Your lawyers (and perhaps barristers) will have provided an analysis of the legal issues involved and their assessment of how the legal system may deal with those issues. You need not speak to the other parties at the mediation (unless you wish to) and can rely upon your lawyers to present your case. But you do need to prepare.

It is likely that you have been dealing with the other side for longer than your lawyer and know your opponent better than your lawyer does. If you simply turn up for the mediation and hope for the best, you may be able to reach a deal with the other parties, but to negotiate the best possible outcome you should prepare. Consider:

  • what do you want to achieve? - Usually a monetary amount but also commercial or other goals depending on what your needs and interests are.
  • what are the strengths of your case and the problems?
  • what problems does the other side have? - can you make use of them?
  • what are the benefits of being in the same place as the other side for a day?
  • what are the obstacles to settlement? - can you think of any ways to overcome them?
  • what range of possible solutions are achievable?

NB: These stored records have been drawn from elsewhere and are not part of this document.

(** * WIB ("What's in the Box"): the session game engine of [wib_bot.py]

    A shallow embedding of the game engine: the seeded content generators,
    the trivia, ordering, card-deck and puzzle operations and box opening,
    each modelled as a function on the rows of one session's database.

    Conventions.
    - Python integers are [Z]; list indices and card indices are [nat].
    - Text is a [string] of 7-bit ASCII characters; the Python string
      methods are modelled on that range.
    - Every table of the schema is restricted to the rows of one
      (guild, channel) pair.  A table with one row per box (or per user,
      for the participants) is a [gmap Z _] on that key; a table read with
      [fetchall] is a list of rows, in the order the query returns them.
    - Columns that no query of the engine reads back (the creation and
      update times, the message ids) are left out of the rows.
    - [now_ms()] is an argument [now] of the operation that reads the clock.
    - An operation returns the database it leaves behind and an [outcome]:
      [Reply msg] is a [return] with that message, [Raised] an uncaught
      Python exception (the connection is closed without a commit), [Done]
      the normal end of the handler. *)

From Stdlib Require Import ZArith Lia Bool Ascii String DecimalString DecimalZ DecimalPos.
From Stdlib Require Import OrdersEx.
From stdpp Require Import gmap strings list sorting.

Local Open Scope Z_scope.

(** ** Python built-ins used by the engine *)

Section PySorted.
Context {A K : Type} (kle : K -> K -> bool) (key : A -> K).

(** [sort_insert x l] puts [x] in front of the first element whose key is
    not smaller: an element stays ahead of the later ones of equal key. *)
Fixpoint sort_insert (x : A) (l : list A) : list A :=
  match l with
  | [] => [x]
  | y :: l' => if kle (key x) (key y) then x :: y :: l' else y :: sort_insert x l'
  end.

(** [sorted(l, key=key)] and [l.sort(key=key)]: a stable sort. *)
Fixpoint py_sorted (l : list A) : list A :=
  match l with
  | [] => []
  | x :: l' => sort_insert x (py_sorted l')
  end.
End PySorted.

(** Lexicographic order of Python tuples [(a, b)] of integers. *)
Definition pair_leb (p q : Z * Z) : bool :=
  (p.1 <? q.1) || ((p.1 =? q.1) && (p.2 <=? q.2)).

Module PyStr.

Definition code (c : ascii) : Z := Z.of_nat (nat_of_ascii c).

(** [str.isspace] on ASCII: tab to carriage return, the four separators
    28..31 and the space. *)
Definition is_space (c : ascii) : bool :=
  ((9 <=? code c) && (code c <=? 13)) || ((28 <=? code c) && (code c <=? 32)).

Fixpoint lstrip (s : string) : string :=
  match s with
  | EmptyString => EmptyString
  | String c s' => if is_space c then lstrip s' else s
  end.

Fixpoint rstrip (s : string) : string :=
  match s with
  | EmptyString => EmptyString
  | String c s' =>
      match rstrip s' with
      | EmptyString => if is_space c then EmptyString else String c EmptyString
      | r => String c r
      end
  end.

(** [s.strip()] *)
Definition strip (s : string) : string := lstrip (rstrip s).

Definition upper_char (c : ascii) : ascii :=
  if (97 <=? code c) && (code c <=? 122)
  then ascii_of_nat (nat_of_ascii c - 32) else c.

(** [s.upper()] *)
Fixpoint upper (s : string) : string :=
  match s with
  | EmptyString => EmptyString
  | String c s' => String (upper_char c) (upper s')
  end.

Fixpoint filter_chars (keep : ascii -> bool) (s : string) : string :=
  match s with
  | EmptyString => EmptyString
  | String c s' =>
      if keep c then String c (filter_chars keep s') else filter_chars keep s'
  end.

(** [re.sub(r"\s+", " ", s)]: [in_run] tells that the previous character
    was white space, already replaced. *)
Fixpoint collapse_ws (in_run : bool) (s : string) : string :=
  match s with
  | EmptyString => EmptyString
  | String c s' =>
      if is_space c
      then (if in_run then collapse_ws true s' else String " "%char (collapse_ws true s'))
      else String c (collapse_ws false s')
  end.

(** [sub in s] *)
Fixpoint contains (sub s : string) : bool :=
  String.prefix sub s ||
  match s with
  | EmptyString => false
  | String _ s' => contains sub s'
  end.

(** [str(n)] *)
Definition of_Z (n : Z) : string := NilZero.string_of_int (Z.to_int n).

(** [sep.join(l)] *)
Fixpoint join (sep : string) (l : list string) : string :=
  match l with
  | [] => ""
  | [x] => x
  | x :: l' => x +:+ sep +:+ join sep l'
  end.

Definition lookup_field (env : list (string * string)) (name : string) : string :=
  match List.find (fun p => String.eqb p.1 name) env with
  | Some p => p.2
  | None => ""
  end.

(** [tpl.format] with keyword arguments [env], for templates whose only
    braces are named fields [{name}]; [field] holds the name being read. *)
Fixpoint format (env : list (string * string)) (field : option string) (tpl : string) : string :=
  match tpl with
  | EmptyString => EmptyString
  | String c tpl' =>
      match field with
      | None =>
          if Ascii.eqb c "{" then format env (Some EmptyString) tpl'
          else String c (format env None tpl')
      | Some name =>
          if Ascii.eqb c "}" then lookup_field env name +:+ format env None tpl'
          else format env (Some (name +:+ String c EmptyString)) tpl'
      end
  end.

(** [ord(s)] of a one-character string; Python raises [TypeError] on any
    other length. *)
Definition ord (s : string) : option Z :=
  match s with
  | String c EmptyString => Some (code c)
  | _ => None
  end.

(** [chr(n)] *)
Definition chr (n : Z) : string := String (ascii_of_nat (Z.to_nat n)) EmptyString.

Definition newline : string := String (ascii_of_nat 10) EmptyString.

End PyStr.

(** [norm_word]: trim, upper-case, drop every character outside
    [A-Z0-9 ], collapse white space, trim again. *)
Definition norm_word (w : string) : string :=
  let w := PyStr.upper (PyStr.strip w) in
  let keep c :=
    let n := PyStr.code c in
    ((65 <=? n) && (n <=? 90)) || ((48 <=? n) && (n <=? 57)) || (n =? 32) in
  let w := PyStr.filter_chars keep w in
  PyStr.strip (PyStr.collapse_ws false w).


(** ** Python's [random.Random]

    The generator is the standard library's, not the bot's: the engine is
    modelled over its interface.  [seeded x] is [random.Random(x)],
    [randbelow n] the draw [_randbelow(n)] behind [choice], [randint] and
    [shuffle], and [weighted_index ws] the position that
    [choices(_, weights=ws)] picks.  Each draw returns the next state of
    the generator. *)
Class RandomStream (R : Type) := {
  seeded : Z -> R;
  randbelow : nat -> R -> nat * R;
  weighted_index : list Z -> R -> nat * R;
  randbelow_lt : forall n g, (0 < n)%nat -> ((randbelow n g).1 < n)%nat;
  weighted_index_lt : forall ws g, ws <> [] -> ((weighted_index ws g).1 < length ws)%nat
}.

Section PyRandom.
Context {R : Type} `{!RandomStream R}.

(** [rng.choice(seq)] *)
Definition choice {A} `{!Inhabited A} (seq : list A) (g : R) : A * R :=
  let '(i, g) := randbelow (length seq) g in (seq !!! i, g).

(** [rng.randint(a, b)] *)
Definition randint (a b : Z) (g : R) : Z * R :=
  let '(i, g) := randbelow (Z.to_nat (b - a + 1)) g in (a + Z.of_nat i, g).

(** [rng.choices(population, weights=ws)[0]] *)
Definition choices1 {A} `{!Inhabited A} (population : list A) (ws : list Z) (g : R) : A * R :=
  let '(i, g) := weighted_index ws g in (population !!! i, g).

(** [x[i], x[j] = x[j], x[i]] *)
Definition swap {A} (x : list A) (i j : nat) : list A :=
  match x !! i, x !! j with
  | Some xi, Some xj => <[j := xi]> (<[i := xj]> x)
  | _, _ => x
  end.

(** The loop of [shuffle]: [for i in reversed(range(1, n + 1))]. *)
Fixpoint shuffle_from {A} (n : nat) (x : list A) (g : R) : list A * R :=
  match n with
  | O => (x, g)
  | S n' =>
      let '(j, g) := randbelow (S n) g in
      shuffle_from n' (swap x n j) g
  end.

(** [rng.shuffle(x)] *)
Definition shuffle {A} (x : list A) (g : R) : list A * R :=
  shuffle_from (length x - 1) x g.

End PyRandom.

(** ** Session-unique content generation (seeded) *)

Definition NUMERIC_TEMPLATES : list string := [
  "Box {box}: Using seed {seed}, compute: (seed % 97) + (players * {k}). Answer as an integer.";
  "Box {box}: Take seed {seed}. Compute: (seed % 100) - {k} + (players * 2). Answer as an integer.";
  "Box {box}: Let N be number of registered players ({players}). Compute: (seed % 89) + N + {k}.";
  "Box {box}: Compute: (seed % 73) + ({k} * players) - (box * 3)."
].

Definition ORDER_TEMPLATES : list string := [
  "Arrange these five deliveries from earliest to latest (1 to 5):";
  "Arrange these five values from smallest to largest (1 to 5):";
  "Arrange these five checkpoints from first to last (1 to 5):"
].

Definition WORD_BANK_1 : list string :=
  ["ONE"; "SILVER"; "MIDNIGHT"; "BRIGHT"; "HIDDEN"; "GOLDEN"; "QUIET"; "FIRST"; "SOFT"; "BLUE"; "CRISP"; "FAIR"].
Definition WORD_BANK_2 : list string :=
  ["FINE"; "STILL"; "COLD"; "TRUE"; "SMALL"; "WILD"; "GREEN"; "DARK"; "CLEAR"; "LAST"; "SWEET"; "SHARP"].
Definition WORD_BANK_3 : list string :=
  ["AFTERNOON"; "MORNING"; "HORIZON"; "PROMISE"; "WHISPER"; "GARDEN"; "LANTERN"; "SUNRISE"; "MOONLIGHT"; "COMPASS"; "VICTORY"; "FIRELIGHT"].

(** The strings that name a card type, a pending action or a wildcard
    effect. *)
Inductive tag := PIECE | PASS | STEAL | DONATE | WILDCARD | BONUS_TURN.

(** The value of a card's ["reveal"] entry. *)
Inductive word_ref := W1 | W2 | W3.

(** A card of the deck: [{"type": t}] or [{"type": "PIECE", "reveal": w}]. *)
Record card := Card { c_type : tag; c_reveal : option word_ref }.

#[global] Instance tag_eq_dec : EqDecision tag.
Proof. solve_decision. Defined.
#[global] Instance word_ref_eq_dec : EqDecision word_ref.
Proof. solve_decision. Defined.
#[global] Instance card_eq_dec : EqDecision card.
Proof. solve_decision. Defined.
#[global] Instance tag_inhabited : Inhabited tag := populate PIECE.
#[global] Instance word_ref_inhabited : Inhabited word_ref := populate W1.

Section Generators.
Context {R : Type} `{!RandomStream R}.

Definition gen_numeric_question (seed box_id player_count : Z) : string * Z :=
  let rng := seeded (seed * 100 + box_id * 7 + player_count) in
  let '(tpl, rng) := choice NUMERIC_TEMPLATES rng in
  let '(k, rng) := randint 3 11 rng in
  let ans :=
    if PyStr.contains "seed % 97" tpl then seed mod 97 + player_count * k
    else if PyStr.contains "seed % 100" tpl then seed mod 100 - k + player_count * 2
    else if PyStr.contains "seed % 89" tpl then seed mod 89 + player_count + k
    else seed mod 73 + k * player_count - box_id * 3 in
  let q :=
    PyStr.format [("seed", PyStr.of_Z seed); ("box", PyStr.of_Z box_id);
                  ("players", PyStr.of_Z player_count); ("k", PyStr.of_Z k)] None tpl in
  (q, ans).

(** [while v in values: v = rng.randint(10, 99)], at most [fuel] redraws. *)
Fixpoint redraw (fuel : nat) (values : list Z) (v : Z) (rng : R) : option (Z * R) :=
  if bool_decide (v ∈ values) then
    match fuel with
    | O => None
    | S fuel' => let '(v', rng) := randint 10 99 rng in redraw fuel' values v' rng
    end
  else Some (v, rng).

(** The body of [for i in range(5)], for [i] from [5 - n] on. *)
Fixpoint order_items (fuel : nat) (n : nat) (i : Z) (items : list string) (values : list Z) (rng : R)
  : option (list string * list Z * R) :=
  match n with
  | O => Some (items, values, rng)
  | S n' =>
      let '(v, rng) := randint 10 99 rng in
      '(v, rng) ← redraw fuel values v rng;
      let item :=
        PyStr.chr (65 + i) +:+ ": Item " +:+ PyStr.of_Z (i + 1) +:+ " (" +:+ PyStr.of_Z v +:+ ")" in
      order_items fuel n' (i + 1) (items ++ [item]) (values ++ [v]) rng
  end.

Could you create value which could meet the needs and interests of the other side?

Mediation is often a long and stressful day. It is important that beforehand you have thought about the least attractive settlement terms that you could live with (but are still preferable to going to Court), think about:

  • the realistic range of likely outcomes if you don't settle and you go to a Court hearing;
  • how long that may take and the likely cost in legal fees (and distraction from your own work/business); and
  • how far you might be able to realistically change the views of your opponent at mediation.

On a practical note, mediations are usually conducted in conference rooms with unpredictable air-conditioning. It is a good idea to bring something to read (there can be long dull periods while you are waiting for the other side to respond) and a notepad to help you keep track of the negotiations. Mediations often continue past normal office hours - make sure you are able to stay until the deal is finalised.

The content of this article is intended to provide a general guide to the subject matter. Specialist advice should be sought about your specific circumstances.